続けて朝日社説は関西空港の前例のない被害に触れる。

「94年の開港から地盤沈下が続き、04年の台風で浸水したため護岸のかさ上げ工事を続けてきた。それにもかかわらず第1滑走路に最大50センチ水がたまるなど、広範囲に冠水。沖合に停泊していたタンカーが流されて空港と対岸を結ぶ連絡橋に衝突したこともあり、『孤島』となった空港に3千人超の利用客が取り残された」

滑走路や駐機場に大きな水たまりができ、衝突したタンカーが高波に押し流され、連絡橋に食い込んでいった。

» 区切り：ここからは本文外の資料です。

(* ===== verification/Vm.v ===== *)
(** * Page tables and user memory: kernel/vm.c

    The Sv39 page tables live in the byte memory of [Machine]: a page-table
    page is 512 little-endian 64-bit entries.  Each function of vm.c is one
    definition, with its early returns and panics; [kalloc], [kfree], [memset]
    and [memmove] are those of [Kalloc] and [KString].  Addresses of entries
    are returned as in C, 0 standing for the null pointer. *)

From stdpp Require Import base gmap list strings numbers.
From S2P Require Import Prelude Machine Riscv KString Kalloc.

Definition kload8 (a : Z) : M kst Z := λ s, OK (load8 (mm s) a) s.
Definition kstore8 (a v : Z) : M kst unit := λ s, OK tt (set_mm (store8 (mm s) a v) s).

(** Tests of the bits of an entry against a flag mask. *)
Definition has (fl pte : Z) : bool := truthy (Z.land pte fl).

Section vm.
Context `{Layout}.

(** The loop [for(int level = 2; level > 0; level--)] of [walk]. *)
Fixpoint walk_loop (level : nat) (pagetable va : Z) (alloc : bool) : M kst Z :=
  match level with
  | O => ret (pagetable + 8 * PX 0 va)
  | S level' =>
      let pte := pagetable + 8 * PX (Z.of_nat level) va in
      e <- kload64 pte ;;
      if has PTE_V e then walk_loop level' (PTE2PA e) va alloc
      else if negb alloc then ret 0
      else
        pt <- kalloc ;;
        if pt =? 0 then ret 0
        else
          kmemset pt 0 PGSIZE ;;
          kstore64 pte (Z.lor (PA2PTE pt) PTE_V) ;;
          walk_loop level' pt va alloc
  end.

Definition walk (pagetable va : Z) (alloc : bool) : M kst Z :=
  if MAXVA <=? va then panic "walk" else walk_loop 2 pagetable va alloc.

Definition walkaddr (pagetable va : Z) : M kst Z :=
  if MAXVA <=? va then ret 0
  else
    pte <- walk pagetable va false ;;
    if pte =? 0 then ret 0
    else
      e <- kload64 pte ;;
      if negb (has PTE_V e) then ret 0
      else if negb (has PTE_U e) then ret 0
      else ret (PTE2PA e).

(** One turn of the loop of [mappages], with the locals [a] and [pa]. *)
Definition mappages_turn (pagetable last perm : Z) (l : Z * Z) : M kst (Z * Z + Z) :=
  let '(a, pa) := l in
  pte <- walk pagetable a true ;;
  if pte =? 0 then ret (inr (-1))
  else
    e <- kload64 pte ;;
    if has PTE_V e then panic "mappages: remap"
    else
      kstore64 pte (Z.lor (Z.lor (PA2PTE pa) perm) PTE_V) ;;
      if a =? last then ret (inr 0)
      else ret (inl (u64 (a + PGSIZE), u64 (pa + PGSIZE))).

(** The fuel is the number of pages between [a] and [last], modulo 2^64. *)
Definition mappages (pagetable va size pa perm : Z) : M kst Z :=
  if size =? 0 then panic "mappages: size"
  else
    let a := PGROUNDDOWN va in
    let last := PGROUNDDOWN (u64 (va + size - 1)) in
    loop (S (Z.to_nat (u64 (last - a) / PGSIZE)))
      (mappages_turn pagetable last perm) (a, pa).

Definition kvmmap (kpgtbl va pa sz perm : Z) : M kst unit :=
  r <- mappages kpgtbl va sz pa perm ;;
  if negb (r =? 0) then panic "kvmmap" else ret tt.

(** One turn of the loop of [uvmunmap]; [stop] is [va + npages*PGSIZE]. *)
Definition uvmunmap_turn (pagetable stop : Z) (do_free : bool) (a : Z) : M kst (Z + unit) :=
  if a <? stop then
    pte <- walk pagetable a false ;;
    if pte =? 0 then panic "uvmunmap: walk"
    else
      e <- kload64 pte ;;
      if negb (has PTE_V e) then panic "uvmunmap: not mapped"
      else if PTE_FLAGS e =? PTE_V then panic "uvmunmap: not a leaf"
      else
        (if do_free then kfree (PTE2PA e) else ret tt) ;;
        kstore64 pte 0 ;;
        ret (inl (u64 (a + PGSIZE)))
  else ret (inr tt).

Definition uvmunmap (pagetable va npages : Z) (do_free : bool) : M kst unit :=
  if negb (va mod PGSIZE =? 0) then panic "uvmunmap: not aligned"
  else
    loop (S (Z.to_nat npages))
      (uvmunmap_turn pagetable (u64 (va + npages * PGSIZE)) do_free) va.

Definition uvmcreate : M kst Z :=
  pagetable <- kalloc ;;
  if pagetable =? 0 then ret 0
  else kmemset pagetable 0 PGSIZE ;; ret pagetable.

(** [src] is the address of the init code in kernel memory. *)
Definition uvminit (pagetable src sz : Z) : M kst unit :=
  if PGSIZE <=? sz then panic "inituvm: more than a page"
  else
    mem <- kalloc ;;
    kmemset mem 0 PGSIZE ;;
    mappages pagetable 0 PGSIZE mem
      (Z.lor (Z.lor (Z.lor PTE_W PTE_R) PTE_X) PTE_U) ;;
    kmemmove mem src sz ;;
    ret tt.

Definition uvmdealloc (pagetable oldsz newsz : Z) : M kst Z :=
  if oldsz <=? newsz then ret oldsz
  else
    (if PGROUNDUP newsz <? PGROUNDUP oldsz then
       let npages := i32 ((PGROUNDUP oldsz - PGROUNDUP newsz) / PGSIZE) in
       uvmunmap pagetable (PGROUNDUP newsz) (u64 npages) true
     else ret tt) ;;
    ret newsz.

(** One turn of the loop of [uvmalloc]; [oldsz] is rounded up. *)
Definition uvmalloc_turn (pagetable oldsz newsz a : Z) : M kst (Z + Z) :=
  if a <? newsz then
    mem <- kalloc ;;
    if mem =? 0 then
      uvmdealloc pagetable a oldsz ;; ret (inr 0)
    else
      kmemset mem 0 PGSIZE ;;
      r <- mappages pagetable a PGSIZE mem
             (Z.lor (Z.lor (Z.lor PTE_W PTE_X) PTE_R) PTE_U) ;;
      if negb (r =? 0) then
        kfree mem ;; uvmdealloc pagetable a oldsz ;; ret (inr 0)
      else ret (inl (u64 (a + PGSIZE)))
  else ret (inr newsz).

Definition uvmalloc (pagetable oldsz newsz : Z) : M kst Z :=
  if newsz <? oldsz then ret oldsz
  else
    let oldsz := PGROUNDUP oldsz in
    loop (S (S (Z.to_nat ((newsz - oldsz) / PGSIZE))))
      (uvmalloc_turn pagetable oldsz newsz) oldsz.

(** C recursion has no level; the table has three, so the depth of the model
    is bounded by 3 ([uvmfree]). *)
Fixpoint freewalk (depth : nat) (pagetable : Z) : M kst unit :=
  match depth with
  | O => out_of_fuel
  | S depth' =>
      for_loop 512 0 (λ i,
        pte <- kload64 (pagetable + 8 * i) ;;
        if has PTE_V pte && (Z.land pte (Z.lor (Z.lor PTE_R PTE_W) PTE_X) =? 0) then
          freewalk depth' (PTE2PA pte) ;;
          kstore64 (pagetable + 8 * i) 0
        else if has PTE_V pte then panic "freewalk: leaf"
        else ret tt) ;;
      kfree pagetable
  end.

Definition uvmfree (pagetable sz : Z) : M kst unit :=
  (if 0 <? sz then uvmunmap pagetable 0 (PGROUNDUP sz / PGSIZE) true else ret tt) ;;
  freewalk 3 pagetable.

(** The code at the label [err] of [uvmcopy]. *)
Definition uvmcopy_err (new i : Z) : M kst (Z + Z) :=
  uvmunmap new 0 (i / PGSIZE) true ;; ret (inr (-1)).

(** One turn of the loop of [uvmcopy]. *)
Definition uvmcopy_turn (old new sz i : Z) : M kst (Z + Z) :=
  if i <? sz then
    pte <- walk old i false ;;
    if pte =? 0 then panic "uvmcopy: pte should exist"
    else
      e <- kload64 pte ;;
      if negb (has PTE_V e) then panic "uvmcopy: page not present"
      else
        let pa := PTE2PA e in
        let flags := PTE_FLAGS e in
        mem <- kalloc ;;
        if mem =? 0 then uvmcopy_err new i
        else
          kmemmove mem pa PGSIZE ;;
          r <- mappages new i PGSIZE mem flags ;;
          if negb (r =? 0) then kfree mem ;; uvmcopy_err new i
          else ret (inl (u64 (i + PGSIZE)))
  else ret (inr 0).

Definition uvmcopy (old new sz : Z) : M kst Z :=
  loop (S (S (Z.to_nat (sz / PGSIZE)))) (uvmcopy_turn old new sz) 0.

Definition uvmclear (pagetable va : Z) : M kst unit :=
  pte <- walk pagetable va false ;;
  if pte =? 0 then panic "uvmclear"
  else
    e <- kload64 pte ;;
    kstore64 pte (Z.land e (u64 (Z.lnot PTE_U))).

(** One turn of the loop of [copyout], with the locals [dstva], [src], [len]. *)
Definition copyout_turn (pagetable : Z) (l : Z * Z * Z) : M kst (Z * Z * Z + Z) :=
  let '(dstva, src, len) := l in
  if 0 <? len then
    let va0 := PGROUNDDOWN dstva in
    pa0 <- walkaddr pagetable va0 ;;
    if pa0 =? 0 then ret (inr (-1))
    else
      let n := PGSIZE - (dstva - va0) in
      let n := if len <? n then len else n in
      kmemmove (pa0 + (dstva - va0)) src n ;;
      ret (inl (u64 (va0 + PGSIZE), src + n, len - n))
  else ret (inr 0).

Definition copyout (pagetable dstva src len : Z) : M kst Z :=
  loop (3 + Z.to_nat (len / PGSIZE)) (copyout_turn pagetable) (dstva, src, len).

(** One turn of the loop of [copyin], with the locals [dst], [srcva], [len]. *)
Definition copyin_turn (pagetable : Z) (l : Z * Z * Z) : M kst (Z * Z * Z + Z) :=
  let '(dst, srcva, len) := l in
  if 0 <? len then
    let va0 := PGROUNDDOWN srcva in
    pa0 <- walkaddr pagetable va0 ;;
    if pa0 =? 0 then ret (inr (-1))
    else
      let n := PGSIZE - (srcva - va0) in
      let n := if len <? n then len else n in
      kmemmove dst (pa0 + (srcva - va0)) n ;;
      ret (inl (dst + n, u64 (va0 + PGSIZE), len - n))
  else ret (inr 0).

Definition copyin (pagetable dst srcva len : Z) : M kst Z :=
  loop (3 + Z.to_nat (len / PGSIZE)) (copyin_turn pagetable) (dst, srcva, len).

(** The inner loop of [copyinstr]: returns [got_null], [max] and [dst]. *)
Fixpoint copyinstr_chunk (n : nat) (p dst max : Z) : M kst (bool * Z * Z) :=
  match n with
  | O => ret (false, max, dst)
  | S n' =>
      c <- kload8 p ;;
      if c =? 0 then kstore8 dst 0 ;; ret (true, max, dst)
      else
        kstore8 dst c ;;
        copyinstr_chunk n' (p + 1) (dst + 1) (max - 1)
  end.

(** One turn of the outer loop of [copyinstr], with the locals [dst],
    [srcva], [max] and [got_null]. *)
Definition copyinstr_turn (pagetable : Z) (l : Z * Z * Z * bool)
    : M kst (Z * Z * Z * bool + Z) :=
  let '(dst, srcva, max, got_null) := l in
  if negb got_null && (0 <? max) then
    let va0 := PGROUNDDOWN srcva in
    pa0 <- walkaddr pagetable va0 ;;
    if pa0 =? 0 then ret (inr (-1))
    else
      let n := PGSIZE - (srcva - va0) in
      let n := if max <? n then max else n in
      '(got, max', dst') <-
        copyinstr_chunk (Z.to_nat n) (pa0 + (srcva - va0)) dst max ;;
      ret (inl (dst', u64 (va0 + PGSIZE), max', got))
  else if got_null then ret (inr 0) else ret (inr (-1)).

Definition copyinstr (pagetable dst srcva max : Z) : M kst Z :=
  loop (3 + Z.to_nat (max / PGSIZE)) (copyinstr_turn pagetable)
    (dst, srcva, max, false).

(** [proc_mapstacks] of proc.c: a kernel stack for each of the [nproc]
    processes, high in the kernel's address space. *)
Definition NPROC : Z := 64.
Definition proc_mapstacks (kpgtbl : Z) : M kst unit :=
  for_loop (Z.to_nat NPROC) 0 (λ p,
    pa <- kalloc ;;
    if pa =? 0 then panic "kalloc"
    else kvmmap kpgtbl (KSTACK p) pa PGSIZE (Z.lor PTE_R PTE_W)).

Definition kvmmake : M kst Z :=
  kpgtbl <- kalloc ;;
  kmemset kpgtbl 0 PGSIZE ;;
  (* uart registers *)
  kvmmap kpgtbl UART0 UART0 PGSIZE (Z.lor PTE_R PTE_W) ;;
  (* virtio mmio disk interface *)
  kvmmap kpgtbl VIRTIO0 VIRTIO0 PGSIZE (Z.lor PTE_R PTE_W) ;;
  (* PLIC *)
  kvmmap kpgtbl PLIC PLIC 4194304 (Z.lor PTE_R PTE_W) ;;
  (* kernel text, executable and read-only *)
  kvmmap kpgtbl KERNBASE KERNBASE (etext - KERNBASE) (Z.lor PTE_R PTE_X) ;;
  (* kernel data and the physical RAM *)
  kvmmap kpgtbl etext etext (PHYSTOP - etext) (Z.lor PTE_R PTE_W) ;;
  (* the trampoline, at the highest virtual address *)
  kvmmap kpgtbl TRAMPOLINE trampoline PGSIZE (Z.lor PTE_R PTE_X) ;;
  (* kernel stacks *)
  proc_mapstacks kpgtbl ;;
  ret kpgtbl.

End vm.
(** A turn of [uvmunmap] after [k] of the [n] pages. *)
Lemma uvmunmap_turn_run pt va n (do_free : bool) s0 F s k f :
  let ds j := if do_free then phys_pages f va j else [] in
  unmapped pt s0 F s (reverse (ds k)) (unmap_range f va (Z.of_nat k)) →
  0 ≤ va → va mod PGSIZE = 0 → Z.of_nat k < n → va + n * PGSIZE ≤ MAXVA →
  has PTE_V (f (va + Z.of_nat k * PGSIZE)) = true →
  PTE_FLAGS (f (va + Z.of_nat k * PGSIZE)) ≠ PTE_V →
  Forall page_ok (ds (S k)) → NoDup (ds (S k) ++ ptpages 2 (mm s0) pt ++ F) →
  wp (uvmunmap_turn pt (va + n * PGSIZE) do_free (va + Z.of_nat k * PGSIZE))
     (λ r s', r = inl (va + Z.of_nat (S k) * PGSIZE) ∧
        unmapped pt s0 F s' (reverse (ds (S k))) (unmap_range f va (Z.of_nat (S k)))) s.
Proof.
  intros ds Hu Hva Hal Hkn Hmax Hv Hfl Hok Hnd.
  assert (MAXVA = 274877906944) as EM by done. assert (SV39 = 549755813888) as ES by done.
  pose proof Hu as (Hwf & Hp & Hf & _ & Hpv).
  set (a := va + Z.of_nat k * PGSIZE) in *.
  assert (0 ≤ a < MAXVA ∧ a mod PGSIZE = 0 ∧ a < va + n * PGSIZE) as (Har & Haal & Han)
    by (unfold a, PGSIZE in *; zlia).
  assert (pteval 2 (mm s) pt a = f a) as Ek.
  { rewrite Hpv by lia. unfold unmap_range, a, PGSIZE. by ztest. }
  unfold uvmunmap_turn. rewrite (proj2 (Z.ltb_lt _ _)) by done.
  destruct (walk_find_valid pt a s _ Hwf Har) as (r & Ew & Hr & El & Er).
  { rewrite Ek. intros E0. by rewrite E0, has_0 in Hv. }
  apply wp_bind. eapply wp_intro; [exact Ew|]. rewrite (proj2 (Z.eqb_neq r 0)) by done.
  wp_run. rewrite Er, Ek, Hv. cbn [negb]. rewrite (proj2 (Z.eqb_neq _ _) Hfl), <-Ek.
  apply (wp_assoc _ (λ _, kstore64 r 0)).
  eapply wp_seq; [eapply (unmap_step pt s _ a); [done|lia|done|done|]|].
  - intros ->. cbv beta iota delta [ds] in *. rewrite Ek, Hp.
    rewrite phys_pages_snoc in Hok, Hnd. fold a in Hok, Hnd.
    apply Forall_app in Hok as [_ Hok]. apply Forall_cons_1 in Hok as [Hok _].
    split; [done|]. rewrite <-app_assoc in Hnd. cbn [app] in Hnd. rewrite <-Permutation_middle in Hnd.
    apply list.NoDup_cons in Hnd as [Hnd _].
    rewrite !elem_of_app in Hnd. rewrite elem_of_app, elem_of_reverse. clear -Hnd.
    tauto.
  - intros [] s' Hu'. apply wp_ret. split.
    + rewrite u64_small; [f_equal; lia|]; unfold a, PGSIZE in *; lia.
    + eapply unmapped_ext.
      * eapply unmapped_trans in Hu'; [|exact Hu].
        replace (reverse (ds (S k))) with
          ((if do_free then [PTE2PA (pteval 2 (mm s) pt a)] else []) ++ reverse (ds k));
          [exact Hu'|].
        subst ds. destruct do_free; [|done]. cbv beta iota.
        by rewrite phys_pages_snoc, reverse_snoc, Ek.
      * intros x Hx. unfold unmap_range at 1. rewrite Hpv by done.
        unfold unmap_range, a, PGSIZE. repeat zcase; cbn; try done; lia.
Qed.
(** Map a fresh page behind the last one, or find the allocator empty. *)
Lemma mappages_uspace fl :
  (n + 1) * PGSIZE ≤ TRAPFRAME → 0 ≤ fl < 1024 → Z.lor fl PTE_V ≠ PTE_V →
  wp (mappages pt (n * PGSIZE) PGSIZE p fl)
     (λ r s', r = 0 ∧ (∃ F', utrans pt s n (p :: F) s' (n + 1) F' ∧ (length F ≤ length F' + 2)%nat) ∧
                pteval 2 (mm s') pt (n * PGSIZE) = Z.lor (PA2PTE p) (Z.lor fl PTE_V) ∧
                agree (mm s1) (mm s') p PGSIZE ∨
              r = -1 ∧ (length F ≤ 2)%nat ∧ wp (kfree p) (λ _ s'', ∃ F'', utrans pt s n (p :: F) s'' n F'') s') s1.
Proof.
  intros Hmax Hfl Hne.
  destruct (uspace_kalloc _ _ _ _ _ _ Hu Hk1 Ho) as (Hwf1 & _ & Ev & Hp & _).
  pose proof Hu as (_ & Hn0 & _ & _ & _ & _ & Hfree & _).
  assert (TRAPFRAME = 274877898752) as ET by done. assert (SV39 = 549755813888) as ES by done.
  assert (MAXVA = 274877906944) as EM by done.
  pose proof (page_ok_pos p Hp). pose proof (page_ok_bound p Hp). pose proof Hp as [Hpal Hpr].
  eapply wp_mono; [apply mappages_run with (F := F); try done|].
  - pglia.
  - pglia.
  - lia.
  - unfold PHYSTOP, KERNBASE in *. pglia.
  - intros x Hx. rewrite Ev. apply Hfree. pglia.
  - intros r s' (k & F' & Hr & Hk & Hlen).
    replace (n * PGSIZE - (n * PGSIZE) mod PGSIZE) with (n * PGSIZE) in Hr by pglia.
    replace ((n * PGSIZE + PGSIZE - 1) / PGSIZE - n * PGSIZE / PGSIZE + 1) with 1 in Hk, Hlen by pglia.
    destruct Hk as [[-> ->]|(-> & Hk & ->)].
    + left. split; [done|]. apply mapped_utrans in Hr as (Ht & Hv & Ha); eauto.
      * split; [|done]. exists F'. split; [exact Ht|lia].
      * apply (lor_bound 10); unfold PTE_V; lia.
      * apply has_lor_V.
    + right. split; [done|]. split; [cbn in Hlen; lia|]. replace k with 0 in Hr by lia. by eapply unmapped_kfree.
Qed.
End map.

(** Growing and then changing the size composes. *)
Lemma utrans_trans pt s1 n1 F1 s2 n2 F2 s3 n3 F3 :
  uspace s1 pt n1 F1 → n1 ≤ n2 → n1 ≤ n3 →
  utrans pt s1 n1 F1 s2 n2 F2 → utrans pt s2 n2 F2 s3 n3 F3 → utrans pt s1 n1 F1 s3 n3 F3.
Proof.
  intros Hu1 Hn12 Hn13 (Hu2 & Hp2 & Hv2 & Hf2) (Hu3 & Hp3 & Hv3 & Hf3).
  pose proof Hu1 as (_ & Hn1 & Hm1 & _). pose proof Hu2 as (_ & _ & _ & Hnd2 & _).
  assert (TRAPFRAME = 274877898752) as ET by done. assert (SV39 = 549755813888) as ES by done.
  split_and!; [done|by rewrite Hp3| |].
  - intros va Hva Hc. rewrite Hv3, Hv2 by pglia. done.
  - replace (Z.to_nat (n1 - n2)) with 0%nat in Hf2 by lia.
    replace (Z.to_nat (n1 - n3)) with 0%nat by lia.
    eapply frame_trans; [exact Hf2|]. eapply frame_mono; [|exact Hf3]. intros q Hq.
    rewrite (upages_split s2 pt n2 n1) in Hp2 by lia. unfold upages in Hp2.
    rewrite <-!app_assoc in Hp2.
    erewrite (phys_pages_ext _ (pteval 2 (mm s2) pt)) in Hp2.
    + apply Permutation_app_inv_l in Hp2. change (phys_pages _ _ 0) with (@nil Z).
      cbn [app]. rewrite <-Hp2. rewrite elem_of_app in Hq |- *. destruct Hq as [Hq|Hq]; [left|by right].
      apply phys_pages_elem in Hq as (i & -> & Hi). apply phys_pages_elem.
      exists (i + (n3 - n1)). split; [|lia]. do 2 f_equal. lia.
    + intros i Hi. assert (MAXVA = 274877906944) as EM by done. apply Hv2; pglia.
Qed.

Lemma uvmdealloc_uspace pt s n F oldsz newsz :
  uspace s pt n F → n = PGROUNDUP oldsz / PGSIZE → 0 ≤ newsz → 0 ≤ oldsz → oldsz ≤ TRAPFRAME →
  wp (uvmdealloc pt oldsz newsz)
     (λ r s', r = Z.min oldsz newsz ∧ ∃ F', utrans pt s n F s' (PGROUNDUP r / PGSIZE) F') s.
Proof.
  intros Hu En H0 H1 Hmax. assert (TRAPFRAME = 274877898752) as ET by done.
  unfold uvmdealloc. destruct (Z.leb_spec oldsz newsz).
  - wp_run. rewrite Z.min_l by done. split; [done|]. exists F. rewrite <-En. by apply utrans_refl.
  - destruct (PGROUNDUP_bounds oldsz) as [Ho1 Ho2]; [pglia|].
    destruct (PGROUNDUP_bounds newsz) as [Hn1 Hn2]; [pglia|].
    rewrite Z.min_r by lia. set (n' := PGROUNDUP newsz / PGSIZE).
    apply wp_bind. destruct (Z.ltb_spec (PGROUNDUP newsz) (PGROUNDUP oldsz)).
    + replace ((PGROUNDUP oldsz - PGROUNDUP newsz) / PGSIZE) with (n - n') by (unfold n'; pglia).
      rewrite i32_small, u64_small by (unfold n'; pglia).
      replace (PGROUNDUP newsz) with (n' * PGSIZE) by (unfold n'; pglia).
      eapply wp_mono; [apply uvmunmap_uspace; [done|unfold n'; pglia]|].
      intros [] s' HF. by wp_run.
    + wp_run. split; [done|]. exists F. fold n'. replace n' with n by (unfold n'; pglia).
      by apply utrans_refl.
Qed.

(** Writing a page that is not free does not disturb the allocator. *)
Lemma kmem_inv_only_page s m p F :
  kmem_inv s F → page_ok p → p ∉ F → only_page (mm s) m p → kmem_inv (set_mm m s) F.
Proof.
  intros Hk Hp Hn Ho. apply (kmem_inv_frame s); try done. intros q Hq.
  destruct Hk as (_ & _ & _ & Hok).
  eapply only_page_agree; [exact Hp|exact (Forall_elem _ _ q Hok Hq)|congruence|done].
Qed.

(** A user page that stays mapped keeps its contents. *)
Lemma utrans_contents pt s n F s' n' F' i :
  uspace s pt n F → utrans pt s n F s' n' F' → 0 ≤ i < n → i < n' →
  agree (mm s) (mm s') (PTE2PA (pteval 2 (mm s) pt (i * PGSIZE))) PGSIZE.
Proof.
  intros (Hk & _ & _ & Hnd & Hok & _) (_ & _ & _ & Hf) Hi Hi'.
  set (k := Z.max 0 (Z.min n n')).
  assert (Z.to_nat (n - n') = Z.to_nat (n - k) ∧
    (n - n' ≤ 0 ∨ n' * PGSIZE = k * PGSIZE)) as [E1 E2] by lia.
  rewrite (upages_split s pt n k) in Hnd, Hok by lia. rewrite <-!app_assoc in Hnd.
  apply list.NoDup_app in Hnd as (_ & Hdis & _).
  assert (PTE2PA (pteval 2 (mm s) pt (i * PGSIZE)) ∈
    phys_pages (pteval 2 (mm s) pt) 0 (Z.to_nat k)) as Hin.
  { apply phys_pages_elem. exists i. split; [do 2 f_equal; lia|lia]. }
  assert (phys_pages (pteval 2 (mm s) pt) (n' * PGSIZE) (Z.to_nat (n - n')) =
    phys_pages (pteval 2 (mm s) pt) (k * PGSIZE) (Z.to_nat (n - k))) as E.
  { rewrite E1. destruct E2 as [E2| ->]; [|done]. by replace (Z.to_nat (n - k)) with 0%nat by lia. }
  rewrite E in Hf. apply Forall_app in Hok as [Hok1 Hok2]. apply Forall_app in Hok2 as [Hok2 Hok3].
  eapply frame_agree; [| |by apply Hdis|exact Hf].
  - destruct Hk as (_ & _ & _ & HokF). rewrite !Forall_app.
    split_and!; by apply aligned_of_page_ok.
  - apply (Forall_elem _ _ _ Hok1 Hin).
Qed.

(** What [uvmalloc] maps: zeroed pages, accessible to the user. *)
Definition fresh_zero (s : kst) (pt a : Z) : Prop :=
  let e := pteval 2 (mm s) pt a in
  PTE_FLAGS e = 31 ∧ ∀ x, 0 ≤ x < PGSIZE → load8 (mm s) (PTE2PA e + x) = 0.

Lemma fresh_zero_utrans pt s n F s' n' F' i :
  uspace s pt n F → utrans pt s n F s' n' F' → 0 ≤ i < n → i < n' →
  fresh_zero s pt (i * PGSIZE) → fresh_zero s' pt (i * PGSIZE).
Proof.
  intros Hu Ht Hi Hi' [Hfl Hz]. pose proof (utrans_contents _ _ _ _ _ _ _ _ Hu Ht Hi Hi') as Ha.
  assert (TRAPFRAME = 274877898752) as ET by done. assert (SV39 = 549755813888) as ES by done.
  assert (MAXVA = 274877906944) as EM by done.
  destruct Hu as (_ & _ & Hm & _). destruct Ht as (_ & _ & Hv & _).
  unfold fresh_zero. rewrite Hv by pglia. split; [done|].
  intros x Hx. rewrite Ha by lia. by apply Hz.
Qed.

(** There are 32768 pages of RAM, so no address space is larger. *)
Lemma pages_from_bound (l : list Z) n :
  0 ≤ n → NoDup l → (∀ q, q ∈ l → ∃ i, q = KERNBASE + PGSIZE * i ∧ 0 ≤ i < n) → Z.of_nat (length l) ≤ n.
Proof.
  intros Hn Hnd Hin. enough (length l ≤ length (pages_from KERNBASE (Z.to_nat n)))%nat as Hle.
  { unfold pages_from in Hle. rewrite length_fmap, length_seqZ in Hle. lia. }
  apply submseteq_length, NoDup_submseteq; [done|]. intros q Hq. apply pages_from_elem. rewrite Z2Nat.id by done. auto.
Qed.

Lemma pages_bound (l : list Z) : NoDup l → Forall page_ok l → Z.of_nat (length l) ≤ 32768.
Proof.
  intros Hnd Hok. apply pages_from_bound; [done|done|]. intros q Hq. rewrite Forall_forall in Hok.
  destruct (Hok q) as [Ha Hb]; [by apply list_elem_of_In|]. pose proof etext_ok. pose proof kend_ok.
  exists (q / PGSIZE - KERNBASE / PGSIZE). unfold PHYSTOP, KERNBASE in *. pglia.
Qed.

Lemma uspace_bound s pt n F : uspace s pt n F → 0 ≤ n ≤ 32768.
Proof.
  intros (_ & Hn & _ & Hnd & Hok & _). apply list.NoDup_app in Hnd as [Hnd _].
  pose proof (pages_bound _ Hnd Hok) as Hb. unfold upages, phys_pages in Hb.
  rewrite length_app, length_fmap, length_seqZ in Hb. lia.
Qed.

どうしてあのような事態に陥ったのか。原因の究明と、今後の対策が必要だ。

朝日社説は「空港の施設や運営についても、事前の想定と対策が十分だったか、幅広い検証が必要だ。『想定外』で終わらせてはならない」と訴えている。

「想定外にするな」との主張には大賛成である。ただし「想定外」は必ず起きる。今回の災害で、空港職員は復旧のため懸命に動いた。9月4日に冠水したが、7日には運用を一部再開している。こうした現場の対応は評価すべきだろう。

読売にこそ、総裁選延期を主張してほしかった

読売新聞は9月7日付で北海道の地震をテーマに大きな1本社説を掲載している。

その読売社説は冒頭で「電力や水道の供給が広範な地域で停止し、交通網が寸断された。自然災害に対するインフラの脆弱さが浮き彫りになったと言えよう」と書き、「被害の実態が不明な地域も少なくない。状況を把握し、救助を急がなければならない」と訴える。

「電力」「水道」「交通」といったインフラが破壊される。沙鴎一歩は7年前の東日本大震災を思い出した。あのときに国や東京電力が使ったのも「想定外」という言葉だ。この言葉は責任回避として使われることがある。われわれは「想定外」という説明には、注意深くならなければいけない。

続けて読売社説はこう訴える。

「自衛隊や警察、消防、海上保安庁が計2万人を超える態勢で救命・救助活動を進めている」
「政府は、首相官邸の危機管理センターに対策室を設置した。関係自治体と連携し、市民生活の復旧に全力を挙げてもらいたい」

こうした復旧が進むなか、9月7日に自民党総裁選が告示された。北海道地震のために3日間選挙活動を自粛し、10日から演説会や記者会見など本格的な論戦が始まった。

本来ならば総裁選は延期すべきだと思う。なぜ、この時期に強行するのか。

安倍晋三首相や自民党は自分たちの都合ばかり考えているようにみえる。首相官邸に災害対策室を設ければ、それで済むと思っているのだろうか。

読売は安倍政権を擁護する論調が強い。今回の社説でも、そのあたりをきちんと批判してほしかった。